The preliminary clinical experience of transurethral injection of autologous adipose-derived stem cells in the treatment of urinary incontinence after radical prostatectomy was summarized, and its safety and efficacy were evaluated.
The scientific research team performed stem cell transplantation on 6 patients with complications of urinary incontinence after radical prostatectomy. Under general anesthesia, liposuction was used to obtain 50 mL of autologous adipose tissue, and after cell processing by Celution (developed by Cytori Therapeutics) system, autologous adipose stem cells were obtained.
The autologous adipose stem cell suspension and the corresponding mixture were injected into the submucosal area of the urethral membrane under the guidance of a cystoscope. Within 12 weeks after cell therapy, a 24-hour urine pad test, urinary incontinence quality questionnaire, urodynamics, and MRI were used to assess the structural and functional changes of the external urethral sphincter.

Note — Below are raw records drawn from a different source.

Lemma serialize_user_idempotent_witness :
  exists o : pyval,
    serialize_user (PDict {[ "name" := PStr "Sylvestre" ]}) = Ok o
    /\ serialize_user o = Ok o.
Proof.
  assert (exists o : pyval,
            serialize_user (PDict {[ "name" := PStr "Sylvestre" ]}) = Ok o)
    as (o & Ho) by (eexists; reflexivity).
  exists o. split; [exact Ho|].
  exact (serialize_user_idempotent _ o Ho).
Defined.

(** X2. A dictionary keeps all its fields: only [avatar] is written, and
    [email] when it was missing; in particular an [email] that is there
    is returned as it was given, not in its stripped and lower-cased
    form, and no [real_name] is added. *)
Theorem serialize_user_keeps_fields (d out : gmap string pyval) :
  serialize_user (PDict d) = Ok (PDict out) ->
  (forall k : string, k <> "email" -> k <> "avatar" -> out !! k = d !! k)
  /\ (forall e : pyval, d !! "email" = Some e -> out !! "email" = Some e).
Proof.
  intros H. apply serialize_user_Ok in H as (o & e & Hu & He & [= ->]).
  cbn [user_record] in Hu. split.
  - intros k Hk1 Hk2. rewrite lookup_insert_ne by done.
    destruct (d !! "email"); [by injection Hu as <-|].
    bind_inv Hu. injection Hu as <-. by rewrite lookup_insert_ne.
  - intros x Hx. rewrite Hx in Hu. injection Hu as <-.
    by rewrite lookup_insert_ne.
Qed.

Lemma serialize_user_keeps_fields_witness :
  exists out : gmap string pyval,
    serialize_user (PDict {[ "email" := PStr " Bob@Example.org";
                             "id" := PInt 5 ]}) = Ok (PDict out)
    /\ out !! "id" = Some (PInt 5)
    /\ out !! "real_name" = None
    /\ out !! "email" = Some (PStr " Bob@Example.org").
Proof.
  assert (exists out : gmap string pyval,
            serialize_user (PDict {[ "email" := PStr " Bob@Example.org";
                                     "id" := PInt 5 ]}) = Ok (PDict out))
    as (out & Ho) by (eexists; reflexivity).
  destruct (serialize_user_keeps_fields _ out Ho) as [Hk He].
  exists out. split; [exact Ho|].
  split; [by rewrite Hk|]. split; [by rewrite Hk|]. by apply He.
Defined.

(** X3. On a user that is not valid [serialize_user] raises, and there
    are two ways only: [KeyError('name')] for a dictionary with neither
    [email] nor [name], [AttributeError] from [.strip()] when what stands
    for the email is not a string. *)
Theorem serialize_user_raises (u : pyval) :
  ~ valid_user u ->
  serialize_user u
  = Raise (if lacks_name u then KeyError "name" else AttributeError "strip").
Proof.
  intros Hv. unfold serialize_user, lacks_name.
  destruct u as [| | |s|l|d]; try reflexivity.
  - destruct Hv. apply valid_bare.
  - cbn [user_record Py.getitem].
    destruct (d !! "email") as [e|] eqn:He.
    + cbn [mbind result_bind]. unfold add_gravatar. cbn [Py.getitem].
      rewrite He. cbn [mbind result_bind].
      destruct e; try reflexivity. destruct Hv. by eapply valid_email.
    + destruct (d !! "name") as [n|] eqn:Hn; [|reflexivity].
      cbn [mbind result_bind]. unfold add_gravatar. cbn [Py.getitem].
      rewrite lookup_insert_eq. cbn [mbind result_bind].
      destruct n; try reflexivity. destruct Hv. by eapply valid_name.
Qed.

Lemma serialize_user_raises_witness :
  serialize_user (PDict {[ "real_name" := PStr "Sylvestre" ]})
  = Raise (KeyError "name")
  /\ serialize_user (PDict {[ "email" := PNone ]})
     = Raise (AttributeError "strip")
  /\ serialize_user (PInt 5) = Raise (AttributeError "strip").
Proof.
  split; [|split].
  - rewrite (serialize_user_raises (PDict {[ "real_name" := PStr "Sylvestre" ]}));
      [reflexivity|].
    inversion 1 as [|d e He|d n He Hn]; subst; vm_compute in *; discriminate.
  - rewrite (serialize_user_raises (PDict {[ "email" := PNone ]}));
      [reflexivity|].
    inversion 1 as [|d e He|d n He Hn]; subst; vm_compute in *; discriminate.
  - rewrite (serialize_user_raises (PInt 5)); [reflexivity|]. inversion 1.
Defined.

(** ** The shape of the avatar *)

Lemma le_bytes_length (n : nat) (x : Z) : length (MD5.le_bytes n x) = n.
Proof. unfold MD5.le_bytes. by rewrite length_map, length_seq. Qed.

Lemma le_bytes_range (n : nat) (x : Z) :
  Forall (fun b => 0 <= b < 256) (MD5.le_bytes n x).
Proof.
  unfold MD5.le_bytes. apply Forall_map, Forall_forall. intros k _.
  apply Z.mod_pos_bound. lia.
Qed.

Lemma digest_length (msg : list Z) : length (MD5.digest msg) = 16%nat.
Proof. unfold MD5.digest. by rewrite !length_app, !le_bytes_length. Qed.

Lemma digest_range (msg : list Z) :
  Forall (fun b => 0 <= b < 256) (MD5.digest msg).
Proof. unfold MD5.digest. repeat apply Forall_app_2; apply le_bytes_range. Qed.

Lemma hex_length (bytes : list Z) :
  String.length (MD5.hex bytes) = (2 * length bytes)%nat.
Proof. induction bytes as [|b l IH]; simpl; [done | rewrite IH; lia]. Qed.

Lemma hex_digit_char (n : Z) : 0 <= n < 16 -> hex_char (MD5.hex_digit n) = true.
Proof.
  intros H. rewrite <- (Z2Nat.id n) by lia.
  assert (Z.to_nat n < 16)%nat as Hk by lia.
  revert Hk. generalize (Z.to_nat n) as k. intros k Hk.
  do 16 (destruct k as [|k]; [reflexivity|]). lia.
Qed.

Lemma hex_all_hex (bytes : list Z) :
  Forall (fun b => 0 <= b < 256) bytes -> all_hex (MD5.hex bytes) = true.
Proof.
  induction 1 as [|b l Hb _ IH]; [done|].
  cbn [MD5.hex all_hex]. rewrite IH, !hex_digit_char; [done | |].
  - apply Z.mod_pos_bound. lia.
  - split; [apply Z.div_pos; lia | apply Z.div_lt_upper_bound; lia].
Qed.

(** X4. Whatever the user, the avatar that comes back is the gravatar
    address followed by 32 lower-case hexadecimal digits. *)
Theorem avatar_shape (u : pyval) (o : gmap string pyval) :
  serialize_user u = Ok (PDict o) ->
  exists h : string,
    o !! "avatar" = Some (PStr ("https://www.gravatar.com/avatar/" +:+ h))
    /\ String.length h = 32%nat
    /\ all_hex h = true.
Proof.
  intros H. apply serialize_user_Ok in H as (out & e & _ & _ & [= ->]).
  eexists. split; [by rewrite lookup_insert_eq|].
  unfold MD5.hexdigest. split.
  - by rewrite hex_length, digest_length.
  - apply hex_all_hex, digest_range.
Qed.

Lemma avatar_shape_witness :
  exists (o : gmap string pyval) (h : string),
    serialize_user (PStr "carol@example.org") = Ok (PDict o)
    /\ o !! "avatar" = Some (PStr ("https://www.gravatar.com/avatar/" +:+ h))
    /\ String.length h = 32%nat
    /\ all_hex h = true.
Proof.
  assert (exists o : gmap string pyval,
            serialize_user (PStr "carol@example.org") = Ok (PDict o))
    as (o & Ho) by (eexists; reflexivity).
  destruct (avatar_shape _ o Ho) as (h & Ha & Hl & Hh).
  by exists o, h.
Defined.

(** ** serialize_bug, further *)

(** Everything a returned value says about the run. *)
Lemma serialize_bug_run (b : Bug.t) (out : pyval) :
  serialize_bug b = Ok out ->
  exists (p d an ud versions : gmap string pyval)
         (uplift fs ft summary keywords c_in a_in rs creator assignee patches
            : pyval)
         (rl reviewers : list pyval),
    Bug.payload_data b = PDict p
    /\ p !! "bug" = Some (PDict d)
    /\ p !! "analysis" = Some (PDict an)
    /\ an !! "users" = Some (PDict ud)
    /\ build_uplift (PDict an) = Ok uplift
    /\ build_versions (PDict d) = Ok versions
    /\ d !! "summary" = Some summary
    /\ d !! "keywords" = Some keywords
    /\ _filter_flags (PDict d) status_base_flag = Ok fs
    /\ _filter_flags (PDict d) tracking_base_flag = Ok ft
    /\ ud !! "creator" = Some c_in /\ serialize_user c_in = Ok creator
    /\ ud !! "assignee" = Some a_in /\ serialize_user a_in = Ok assignee
    /\ ud !! "reviewers" = Some rs /\ Py.iter rs = Ok rl
    /\ mapM serialize_user rl = Ok reviewers
    /\ an !! "patches" = Some patches
    /\ out = PDict (list_to_map
         [ ("id", Bug.id b);
           ("bugzilla_id", Bug.bugzilla_id b);
           ("url", default (PStr ("https://bugzil.la/"
                                  +:+ Py.str (Bug.bugzilla_id b))) (p !! "url"));
           ("summary", summary);
           ("keywords", keywords);
           ("flags_status", fs);
           ("flags_tracking", ft);
           ("creator", creator);
           ("assignee", assignee);
           ("reviewers", PList reviewers);
           ("changes_size", default (PInt 0) (an !! "changes_size"));
           ("uplift", uplift);
           ("patches", patches);
           ("versions", PDict versions) ]).
Proof.
  intros H. pose proof H as H0.
  apply serialize_bug_Ok in H0
    as (p & d & an & _ & uplift & fs & ft & summary & keywords & versions
        & Hp & Hb & Han & Hup & Hv & Hfs & Hft & Hs & Hk & _).
  unfold serialize_bug in H. rewrite Hp in H.
  rewrite (truthy_dict p _ _ Hb) in H. cbn [negb Py.get] in H.
  rewrite Hb, Han in H. cbn [mbind result_bind] in H.
  rewrite (truthy_dict d _ _ Hs) in H.
  assert (Py.truthy (PDict an) = true) as Hta.
  { destruct (Py.truthy (PDict an)) eqn:E; [done|].
    by rewrite orb_true_r in H. }
  rewrite Hta, Hup, Hv in H. cbn [negb orb mbind result_bind Py.getitem] in H.
  bind_inv H. rename a into url, Ha into Hurl.
  rewrite Hs, Hk, Hfs, Hft in H.
  destruct (an !! "users") as [users|] eqn:Hu; [|done].
  cbn [mbind result_bind] in H.
  bind_inv H. rename a into creator, Ha into Hc.
  bind_inv Hc. rename a into c_in.
  apply getitem_Ok in Ha as (ud & -> & Hci).
  cbn [Py.getitem] in H.
  destruct (ud !! "assignee") as [a_in|] eqn:Hai; [|done].
  cbn [mbind result_bind] in H.
  bind_inv H. rename a into assignee, Ha into Ha.
  destruct (ud !! "reviewers") as [rs|] eqn:Hrs; [|done].
  cbn [mbind result_bind] in H.
  bind_inv H. rename a into reviewers, Ha0 into Hr.
  bind_inv Hr. rename a into rl, Ha0 into Hrl.
  bind_inv H. rename a into changes_size, Ha0 into Hcs.
  bind_inv H. rename a into patches, Ha0 into Hpa.
  injection H as <-.
  exists p, d, an, ud, versions, uplift, fs, ft, summary, keywords, c_in, a_in,
    rs, creator, assignee, patches, rl, reviewers.
  repeat (split; [done|]).
  destruct (an !! "patches") as [x|] eqn:Hx; [|done]. injection Hpa as <-.
  split; [done|].
  cbn [Py.get] in Hcs.
  destruct (p !! "url"), (an !! "changes_size");
    injection Hurl as <-; injection Hcs as <-; reflexivity.
Qed.

Lemma valid_users_serialized (l : list pyval) :
  Forall valid_user l -> exists k, mapM serialize_user l = Ok k.
Proof.
  induction 1 as [|u l Hu _ (k & Hk)]; [by exists []|].
  apply serialize_user_valid in Hu as (o & Ho). exists (o :: k).
  cbn [mapM]. rewrite Ho. cbn [mbind result_bind]. fold (mapM serialize_user l).
  by rewrite Hk.
Qed.

Lemma build_versions_returns (d : gmap string pyval) :
  valid_attachments d ->
  exists versions : gmap string pyval, build_versions (PDict d) = Ok versions.
Proof.
  unfold valid_attachments.
  destruct (d !! "attachments") as [x|] eqn:Hd.
  - intros (al & atts & -> & Hal).
    destruct (build_versions_grouped d al atts Hd Hal) as (versions & Hv & _).
    by exists versions.
  - intros _. exists ∅. by apply build_versions_no_attachments.
Qed.

Lemma build_uplift_returns (an : gmap string pyval) :
  valid_uplift an -> exists uplift : pyval, build_uplift (PDict an) = Ok uplift.
Proof.
  intros Hup. destruct (uplift_requested an) eqn:E.
  - destruct (Hup E) as (c & a & Hc & [i Hi] & Ha & Hva).
    apply serialize_user_valid in Hva as (user & Huser).
    unfold uplift_requested, get_or_none in E. rewrite Hc, Ha in E.
    apply andb_prop in E as [_ Hta].
    eexists. by apply (build_uplift_block an c a i user).
  - exists PNone. by apply build_uplift_none.
Qed.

The 24-hour urinary pad test, the International Incontinence Questionnaire (ICIQ-SF) score, the maximum urethral closure pressure and the functional urethral length were all significantly improved in the 12th week after treatment. The average maximum urethral closure pressure was 4.312 from the pre-treatment The kPa rose to 6.223 kPa (12 weeks), and the length of the functional urethra increased from 6.1 mm to 8.3 mm (12 weeks). See table 1
Injection of autologous adipose stem cells through the urethra is a safe and feasible method to treat urinary incontinence after radical prostatectomy. This new treatment method is simple, minimally invasive and highly effective. However, larger-scale multicenter randomized controlled trials and long-term follow-up are still needed to further evaluate its effectiveness and safety.